Rien n’est plus dangereux, dans un État libre, que la corruption des femmes et la prodigalité de ceux qui aspirent à la tyrannie.


Pompée. — Je m’épuise en dépenses pour plaire aux Romains, et j’ai bien de la peine à y parvenir. À l’âge de vingt-cinq ans j’avais déjà triomphé. J’ai vaincu Sertorius, Mithridate, les pirates de Cilicie. Ces trois triomphes m’ont attiré mille envieux. Je fais sans cesse des largesses ; je donne des spectacles ; j’attire par mes bienfaits des clients innombrables : tout cela n’apaise point l’envie. Ce chagrin Caton refuse même mon alliance. Mille autres me traversent dans mes desseins. Mon beau-père, que pensez-vous là-dessus ? Vous ne dites rien.

César. — Je pense que vous prenez de fort mauvais moyens pour gouverner la république.

Pompée. — Comment donc ! que voulez-vous dire ? en savez-vous de meilleurs que de donner à pleines mains aux particuliers pour enlever tous les suffrages, et que tenir tout le peuple par des gladiateurs, par des combats de bêtes farouches, par des mesures de blé et de vin, enfin d’avoir beaucoup de clients zélés par des sportules[1] que je donne ? Marius, Cinna, Fimbria, Sylla, tous les autres les plus habiles, n’ont-ils pas pris ce chemin ?

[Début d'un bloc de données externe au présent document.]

Lemma retry_loop_stats maxRetries backoff predicate obs final n a lastErr s :
  let '(s', log, r) := retry_loop maxRetries backoff predicate obs final n a lastErr s in
  stats_add s s' (Z.of_nat (length (calls_of log))) (Z.b2z (returned_nil r))
    (Z.b2z (negb (returned_nil r))) (Z.of_nat (length (retries_of log))).
Proof.
  revert a lastErr s. induction n as [|n IH]; intros a lastErr s; cbn [retry_loop]; [done|].
  destruct (ctx_done (poll (obs a))); [done|].
  destruct (fn_result (obs a)) as [e|]; cbv zeta.
  2:{ unfold stats_add; simpl. split_and!; wrap_eq. }
  destruct (negb (predicate (Some e))).
  { unfold stats_add; simpl. split_and!; wrap_eq. }
  destruct (Z.of_nat a <? maxRetries).
  - destruct (ctx_done (wake (obs a))).
    { unfold stats_add; simpl. split_and!; wrap_eq. }
    specialize (IH (S a) (Some e) (count (count s 1 0 0 0) 0 0 0 1)).
    destruct (retry_loop _ _ _ _ _ n (S a) _ _) as [[s' log] r].
    destruct IH as (E1 & E2 & E3 & E4). unfold stats_add. rewrite E1, E2, E3, E4.
    cbn [calls_of retries_of length count TotalExecutions TotalSuccesses TotalFailures TotalRetries].
    split_and!; wrap_eq.
  - specialize (IH (S a) (Some e) (count s 1 0 0 0)).
    destruct (retry_loop _ _ _ _ _ n (S a) _ _) as [[s' log] r].
    destruct IH as (E1 & E2 & E3 & E4). unfold stats_add. rewrite E1, E2, E3, E4.
    cbn [calls_of retries_of length count TotalExecutions TotalSuccesses TotalFailures TotalRetries].
    split_and!; wrap_eq.
Qed.

(** The backoffs of a run are those of consecutive attempts. *)
Lemma retry_loop_delays maxRetries backoff predicate obs final n a lastErr s :
  let '(_, log, _) := retry_loop maxRetries backoff predicate obs final n a lastErr s in
  exists d, delays_of log = map (fun j => Delay backoff (Z.of_nat j)) (seq a d) /\
    Z.of_nat d <= Z.max 0 (maxRetries - Z.of_nat a) /\ (d <= n)%nat.
Proof.
  revert a lastErr s. induction n as [|n IH]; intros a lastErr s; cbn [retry_loop].
  { exists 0%nat. split_and!; [done|lia..]. }
  destruct (ctx_done (poll (obs a))); [exists 0%nat; split_and!; [done|lia..]|].
  destruct (fn_result (obs a)) as [e|]; cbv zeta; [|exists 0%nat; split_and!; [done|lia..]].
  destruct (negb (predicate (Some e))); [exists 0%nat; split_and!; [done|lia..]|].
  destruct (Z.ltb_spec (Z.of_nat a) maxRetries) as [Hlt|Hge].
  - destruct (ctx_done (wake (obs a))); [exists 0%nat; split_and!; [done|lia..]|].
    specialize (IH (S a) (Some e) (count (count s 1 0 0 0) 0 0 0 1)).
    destruct (retry_loop _ _ _ _ _ n (S a) _ _) as [[s' log] r].
    destruct IH as (d & E & Hd & Hn). exists (S d). cbn [delays_of seq map]. rewrite E.
    split_and!; [done|lia..].
  - specialize (IH (S a) (Some e) (count s 1 0 0 0)).
    destruct (retry_loop _ _ _ _ _ n (S a) _ _) as [[s' log] r].
    destruct IH as (d & E & Hd & Hn). assert (d = 0%nat) as -> by lia.
    exists 0%nat. split_and!; [exact E|lia..].
Qed.
End retry_proofs.
(** An execution that was nowhere enters the located ones, through the queue or
    as a worker of its own. *)
Lemma place_loc_inv m m' i e c :
  loc_inv m -> execs m !! i = Some e -> ~ placed (at_ e) -> placed c ->
  proc m' = proc m -> execs m' = <[i := mkExec c (resultCh e)]> (execs m) ->
  (queue m' = queue m ++ [i] /\ workers m' = workers m \/
   queue m' = queue m /\ workers m' = workers m ++ [mkWorker i true WAcquired] /\ c = CRunning) ->
  loc_inv m'.
Proof.
  intros Hm He Hnp Hpc Ep Ee Hcase. pose proof (unplaced_not_located m i e Hm He Hnp) as Hni.
  destruct Hm as (H1 & H2 & H3).
  assert (located m' ≡ₚ i :: located m) as El.
  { unfold located. rewrite Ep. destruct Hcase as [[-> ->]|(-> & -> & _)].
    - rewrite <- app_assoc. symmetry. apply Permutation_middle.
    - rewrite fmap_app. cbn [fmap list_fmap owner]. rewrite !app_assoc. symmetry. apply Permutation_cons_append. }
  split; [rewrite El; by constructor|]. split.
  - intros j Hj. rewrite El in Hj. rewrite Ee. destruct (decide (i = j)) as [->|Hne].
    + eexists. rewrite list_lookup_insert_eq by (by eapply lookup_lt_Some). by split.
    + rewrite list_lookup_insert_ne by done. apply H2. apply elem_of_cons in Hj as [->|?]; done.
  - intros j ej Hej Hat. rewrite Ee in Hej. destruct (decide (i = j)) as [->|Hne].
    + rewrite list_lookup_insert_eq in Hej by (by eapply lookup_lt_Some). simplify_eq.
      destruct Hcase as [[Eq _]|(_ & _ & ->)]; [|by destruct Hat].
      left. rewrite Eq. in_list.
    + rewrite list_lookup_insert_ne in Hej by done.
      destruct (H3 j ej Hej Hat) as [?|[?|[?|(x & ? & ?)]]]; unfold accounted; rewrite Ep.
      * left. destruct Hcase as [[-> _]|(-> & _ & _)]; in_list.
      * auto.
      * auto.
      * right; right; right. exists x. split; [|done].
        destruct Hcase as [[_ ->]|(_ & -> & _)]; in_list.
Qed.

Lemma holding_located m i : proc m = PHolding i -> i ∈ located m.
Proof. intros Hp. unfold located. rewrite Hp. in_list. Qed.

(** The processor starts a worker for the execution it holds. *)
Lemma acquire_held_loc_inv m i stop :
  loc_inv m -> proc m = PHolding i -> loc_inv (acquire (upd_queue m (queue m) PIdle stop) i false).
Proof.
  intros (H1 & H2 & H3) Hp.
  assert (located (acquire (upd_queue m (queue m) PIdle stop) i false) ≡ₚ located m) as El.
  { unfold located; simpl. rewrite Hp, fmap_app. simpl. apply Permutation_app_head.
    symmetry. apply Permutation_cons_append. }
  split; [by rewrite El|]. split; [intros j Hj; rewrite El in Hj; by apply H2|].
  intros j e He Hat. simpl in He.
  destruct (H3 j e He Hat) as [?|[Hj|[?|(x & ? & ?)]]]; unfold accounted; simpl; auto.
  - rewrite Hp in Hj. injection Hj as <-. right; right; right.
    eexists. split; [apply elem_of_app; right; apply list_elem_of_singleton; reflexivity|]. done.
  - right; right; right. exists x. split; [|done]. in_list.
Qed.
(* ===== verification/Rate.v ===== *)
(** * Rate tracker (pkg/core/resilience/rate/rate.go)

    A ring of event counters.  The rate itself is the total divided by the
    length of the window in floating point; the model gives the total and the
    window it stands for. *)
From S2P Require Import Prelude.

Record Config : Type := mkConfig {
  Window : Z;         (** nanoseconds *)
  Granularity : Z
}.

Definition DefaultConfig : Config := mkConfig 1000000000 10.

Record rateManager : Type := mkRate {
  config : Config;
  buckets : list Z;
  currentIdx : nat;
  bucketSize : Z;
  lastUpdate : Z;
  totalEvents : Z;
  firstEvent : option Z;
  lastEvent : option Z
}.

Definition normalize (c : Config) : Config :=
  mkConfig (if Window c <=? 0 then Window DefaultConfig else Window c)
    (if Granularity c <=? 0 then Granularity DefaultConfig else Granularity c).

Definition NewManagerWithConfig (c : Config) (now : Z) : rateManager :=
  let c := normalize c in
  let b := Window c / Granularity c in
  {| config := c; buckets := replicate (Z.to_nat (Granularity c)) 0; currentIdx := 0;
     bucketSize := if b <=? 0 then 1000000 else b; lastUpdate := now; totalEvents := 0;
     firstEvent := None; lastEvent := None |}.

Definition set_buckets (m : rateManager) (bs : list Z) (i : nat) : rateManager :=
  {| config := config m; buckets := bs; currentIdx := i; bucketSize := bucketSize m;
     lastUpdate := lastUpdate m; totalEvents := totalEvents m; firstEvent := firstEvent m;
     lastEvent := lastEvent m |}.

Definition set_lastUpdate (m : rateManager) (now : Z) : rateManager :=
  {| config := config m; buckets := buckets m; currentIdx := currentIdx m; bucketSize := bucketSize m;
     lastUpdate := now; totalEvents := totalEvents m; firstEvent := firstEvent m; lastEvent := lastEvent m |}.

(** One turn of the loop that advances the ring. *)
Definition advance1 (m : rateManager) : rateManager :=
  let i := ((currentIdx m + 1) mod Z.to_nat (Granularity (config m)))%nat in
  set_buckets m (<[i := 0]> (buckets m)) i.

Definition updateBuckets (m : rateManager) (now : Z) : rateManager :=
  let elapsed := now - lastUpdate m in
  if elapsed <? bucketSize m then m
  else
    let n := elapsed / bucketSize m in
    let m :=
      if Granularity (config m) <=? n
      then set_buckets m (replicate (length (buckets m)) 0) 0
      else Nat.iter (Z.to_nat n) advance1 m in
    set_lastUpdate m now.

(** [now1] is the clock at the call; the context is not nil. *)
Definition RecordN (m : rateManager) (n now : Z) : rateManager :=
  if n <=? 0 then m
  else
    let m := {| config := config m; buckets := buckets m; currentIdx := currentIdx m;
                bucketSize := bucketSize m; lastUpdate := lastUpdate m;
                totalEvents := totalEvents m +i64 n;
                firstEvent := match firstEvent m with None => Some now | f => f end;
                lastEvent := Some now |} in
    let m := updateBuckets m now in
    let i := currentIdx m in
    set_buckets m (<[i := (default 0 (buckets m !! i)) +i64 n]> (buckets m)) i.

Definition Record_ (m : rateManager) (now : Z) : rateManager := RecordN m 1 now.

Definition bucketsInWindow (m : rateManager) (window : Z) : Z :=
  let w := if window <=? 0 then Window (config m) else window in
  let n := w / bucketSize m in
  let n := if Granularity (config m) <? n then Granularity (config m) else n in
  if n <=? 0 then 1 else n.

(** The index the loop reads: [k] buckets of the window, the [i]th of them. *)
Definition window_idx (m : rateManager) (k i : Z) : nat :=
  Z.to_nat ((Z.of_nat (currentIdx m) - k + 1 + i + Granularity (config m)) mod Granularity (config m)).

Definition sum_i64 (l : list Z) : Z := fold_left (fun t c => t +i64 c) l 0.

(** The new state, the total and the window it covers. *)
Definition RateWithWindow (m : rateManager) (window now : Z) : rateManager * Z * Z :=
  let m := updateBuckets m now in
  let k := bucketsInWindow m window in
  let total :=
    if Granularity (config m) <=? k then sum_i64 (buckets m)
    else sum_i64 ((fun i => default 0 (buckets m !! window_idx m k (Z.of_nat i))) <$> seq 0 (Z.to_nat k)) in
  (m, total, k * bucketSize m).

Definition Rate (m : rateManager) (now : Z) : rateManager * Z * Z :=
  RateWithWindow m (Window (config m)) now.

(** ** The ring as a queue of buckets, newest first *)

Definition gran (m : rateManager) : nat := Z.to_nat (Granularity (config m)).

Definition ring_ok (m : rateManager) : Prop :=
  0 < Granularity (config m) /\ 0 < bucketSize m /\ length (buckets m) = gran m /\
  (currentIdx m < gran m)%nat.

(** The bucket [i] steps back. *)
Definition back (m : rateManager) (i : nat) : Z :=
  default 0 (buckets m !! ((currentIdx m + gran m - i) mod gran m)%nat).

Lemma back_idx g c i : (c < g)%nat -> (i < g)%nat ->
  ((c + g - i) mod g = if decide (i <= c) then c - i else c + g - i)%nat.
Proof.
  intros Hc Hi. case_decide.
  - replace (c + g - i)%nat with ((c - i) + 1 * g)%nat by lia. rewrite Nat.Div0.mod_add. apply Nat.mod_small. lia.
  - apply Nat.mod_small. lia.
Qed.

Lemma advance1_ok m : ring_ok m -> ring_ok (advance1 m).
Proof.
  intros (Hg & Hb & Hl & Hi). unfold ring_ok, advance1, gran in *; simpl. rewrite length_insert.
  split_and!; try done. apply Nat.mod_upper_bound. lia.
Qed.

Lemma advance1_back m i : ring_ok m -> (i < gran m)%nat ->
  back (advance1 m) i = match i with O => 0 | S j => back m j end.
Proof.
  intros (Hg & Hb & Hl & Hc) Hi. unfold back, advance1, gran in *; simpl in *.
  set (g := Z.to_nat (Granularity (config m))) in *.
  set (c' := ((currentIdx m + 1) mod g)%nat).
  assert (c' = if decide (currentIdx m + 1 = g)%nat then 0%nat else (currentIdx m + 1)%nat) as Ec'.
  { unfold c'. case_decide as E; [rewrite E; apply Nat.Div0.mod_same|apply Nat.mod_small; lia]. }
  assert (c' < g)%nat by (apply Nat.mod_upper_bound; lia).
  rewrite back_idx by done. destruct i as [|j].
  - rewrite decide_True by lia. rewrite Nat.sub_0_r, list_lookup_insert_eq by lia. done.
  - rewrite back_idx by lia. rewrite list_lookup_insert_ne.
    + f_equal. f_equal. rewrite Ec'. repeat case_decide; lia.
    + repeat case_decide; lia.
Qed.

Lemma iter_advance k m : ring_ok m ->
  ring_ok (Nat.iter k advance1 m) /\ config (Nat.iter k advance1 m) = config m /\
  bucketSize (Nat.iter k advance1 m) = bucketSize m /\ lastUpdate (Nat.iter k advance1 m) = lastUpdate m /\
  forall i, (i < gran m)%nat ->
    back (Nat.iter k advance1 m) i = if decide (i < k)%nat then 0 else back m (i - k).
Proof.
  intros Hok. induction k as [|k (IH1 & IH2 & IH3 & IH4 & IH5)]; simpl.
  { split_and!; try done. intros i Hi. by rewrite Nat.sub_0_r. }
  split_and!; try done; [by apply advance1_ok|]. intros i Hi.
  rewrite advance1_back; [|done|unfold gran in *; by rewrite IH2].
  destruct i as [|i]; [by rewrite decide_True by lia|]. rewrite IH5 by lia.
  repeat case_decide; try lia; done.
Qed.

(** ** Which events are counted *)

(** Times and counts. *)
Notation events := (list (Z * Z)).

Definition weight (l : events) : Z := sumZ (snd <$> l).

(** Bucket [i] steps back holds the events [kept !! i]; [u] is the last update,
    [b] the size of a bucket. *)
Definition aged (b u : Z) (i : nat) (l : events) : Prop :=
  Forall (fun e => (Z.of_nat i - 1) * b < u - e.1 <= 2 * Z.of_nat i * b) l.

Definition older (age now : Z) (l : events) : Prop := Forall (fun e => age < now - e.1) l.

Definition rate_inv (m : rateManager) (hist : events) (kept : list events) (dropped : events) : Prop :=
  ring_ok m /\ length kept = gran m /\
  (forall i l, kept !! i = Some l ->
     back m i = i64 (weight l) /\ aged (bucketSize m) (lastUpdate m) i l) /\
  older ((Granularity (config m) - 1) * bucketSize m) (lastUpdate m) dropped /\
  hist ≡ₚ concat kept ++ dropped.

Lemma older_later age now now' l : now <= now' -> older age now l -> older age now' l.
Proof. intros Hn Hl. eapply Forall_impl; [exact Hl|]. intros e. simpl. lia. Qed.

Lemma concat_older b u i l age now :
  (forall j x, l !! j = Some x -> aged b u (i + j) x) -> 0 < b ->
  age + b < Z.of_nat i * b + (now - u) + 1 -> older age now (concat l).
Proof.
  intros Hl Hb Hage. apply Forall_concat, Forall_lookup. intros j x Hj.
  eapply Forall_impl; [exact (Hl j x Hj)|]. intros e [He _]. cbv beta in *.
  assert (Z.of_nat i * b <= Z.of_nat (i + j) * b) by nia. nia.
Qed.

Lemma concat_nils {A} n : concat (replicate n (@nil A)) = [].
Proof. by induction n. Qed.

Lemma update_inv m hist kept dropped now :
  rate_inv m hist kept dropped -> lastUpdate m <= now ->
  exists kept' dropped', rate_inv (updateBuckets m now) hist kept' dropped' /\
    config (updateBuckets m now) = config m /\ bucketSize (updateBuckets m now) = bucketSize m /\
    lastUpdate (updateBuckets m now) <= now < lastUpdate (updateBuckets m now) + bucketSize m.
Proof.
  intros (Hr & Hlen & Hk & Hd & Hp) Hnow. unfold updateBuckets.
  pose proof Hr as (Hg & Hb & Hbl & Hc).
  destruct (Z.ltb_spec (now - lastUpdate m) (bucketSize m)) as [Hlt|Hge].
  { exists kept, dropped. split; [by split_and!|]. split_and!; try done; lia. }
  set (n := (now - lastUpdate m) / bucketSize m).
  pose proof (Z.div_mod (now - lastUpdate m) (bucketSize m) ltac:(lia)) as Hdm.
  pose proof (Z.mod_pos_bound (now - lastUpdate m) (bucketSize m) Hb) as Hmod. fold n in Hdm.
  assert (1 <= n) by (unfold n; apply Z.div_le_lower_bound; lia).
  destruct (Z.leb_spec (Granularity (config m)) n) as [Hfull|Hpart].
  - exists (replicate (gran m) []), (dropped ++ concat kept). split.
    + split_and!; simpl; try done.
      * unfold ring_ok, gran in *; simpl. rewrite length_replicate. split_and!; try done. lia.
      * by rewrite length_replicate.
      * intros i l Hi. apply lookup_replicate in Hi as [-> Hi]. split; [|by constructor].
        unfold back; simpl. rewrite lookup_replicate_2; [done|]. rewrite Hbl. unfold gran in *; simpl in *.
        apply Nat.mod_upper_bound. lia.
      * apply Forall_app. split; [by eapply older_later|].
        apply (concat_older (bucketSize m) (lastUpdate m) 0); [by apply Hk|done|nia].
      * rewrite concat_nils, Hp. solve_Permutation.
    + simpl. split_and!; try done; lia.
  - destruct (iter_advance (Z.to_nat n) m Hr) as (I1 & I2 & I3 & I4 & I5).
    exists (replicate (Z.to_nat n) [] ++ take (gran m - Z.to_nat n) kept),
      (dropped ++ concat (drop (gran m - Z.to_nat n) kept)).
    assert (Z.to_nat n < gran m)%nat as Hng by (unfold gran; lia). split.
    + split_and!; try (by destruct I1 as (? & ? & ? & ?)).
      * rewrite length_app, length_replicate, length_take. unfold gran in *; simpl. rewrite I2. lia.
      * intros i l Hi. unfold back in *; simpl. fold (back (Nat.iter (Z.to_nat n) advance1 m) i).
        change (gran (set_lastUpdate (Nat.iter (Z.to_nat n) advance1 m) now))
          with (gran (Nat.iter (Z.to_nat n) advance1 m)).
        assert (i < gran m)%nat as Hig.
        { apply lookup_lt_Some in Hi. rewrite length_app, length_replicate, length_take in Hi. lia. }
        rewrite I5 by done. rewrite I3. apply lookup_app_Some in Hi as [Hi|[Hge' Hi]].
        -- apply lookup_replicate in Hi as [-> Hi]. rewrite decide_True by done. split; [done|by constructor].
        -- rewrite length_replicate in *. rewrite decide_False by lia.
           apply lookup_take_Some in Hi as [Hi _]. destruct (Hk _ _ Hi) as [-> Ha]. split; [done|].
           eapply Forall_impl; [exact Ha|]. intros e He. cbv beta in *.
           assert (Z.of_nat (i - Z.to_nat n) = Z.of_nat i - n) as E by lia. rewrite E in He. nia.
      * simpl. rewrite I2, I3. apply Forall_app. split; [by eapply older_later|].
        apply (concat_older (bucketSize m) (lastUpdate m) (gran m - Z.to_nat n)); [|done|].
        -- intros j x Hj. rewrite lookup_drop in Hj. by apply Hk.
        -- unfold gran in *. assert (Z.of_nat (Z.to_nat (Granularity (config m)) - Z.to_nat n) =
             Granularity (config m) - n) as -> by lia. nia.
      * rewrite concat_app, concat_nils. simpl. rewrite Hp.
        rewrite <- (take_drop (gran m - Z.to_nat n) kept) at 1. rewrite concat_app. solve_Permutation.
    + simpl. rewrite I2, I3. split_and!; try done; lia.
Qed.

César. — Tout cela ne va point au but, et vous n’y entendez rien. Catilina était de meilleur sens que tous ces gens-là.

Pompée. — En quoi ? Vous me surprenez ; je crois que vous voulez rire.

César. — Non, je ne ris point : je ne fus jamais si sérieux.

Pompée. — Quel est donc votre secret pour apaiser l’envie, pour guérir les soupçons, pour charmer les patriciens et les plébéiens ?

César. — Le voulez-vous savoir, faites comme moi : je ne vous conseille que ce que je pratique moi-même.

Pompée. — Quoi ! flatter le peuple sous une apparence de justice et de liberté ? faire le tribun ardent et zélé, le Gracchus ?

César. — C’est quelque chose, mais ce n’est pas tout ; il y a quelque chose de bien plus sûr.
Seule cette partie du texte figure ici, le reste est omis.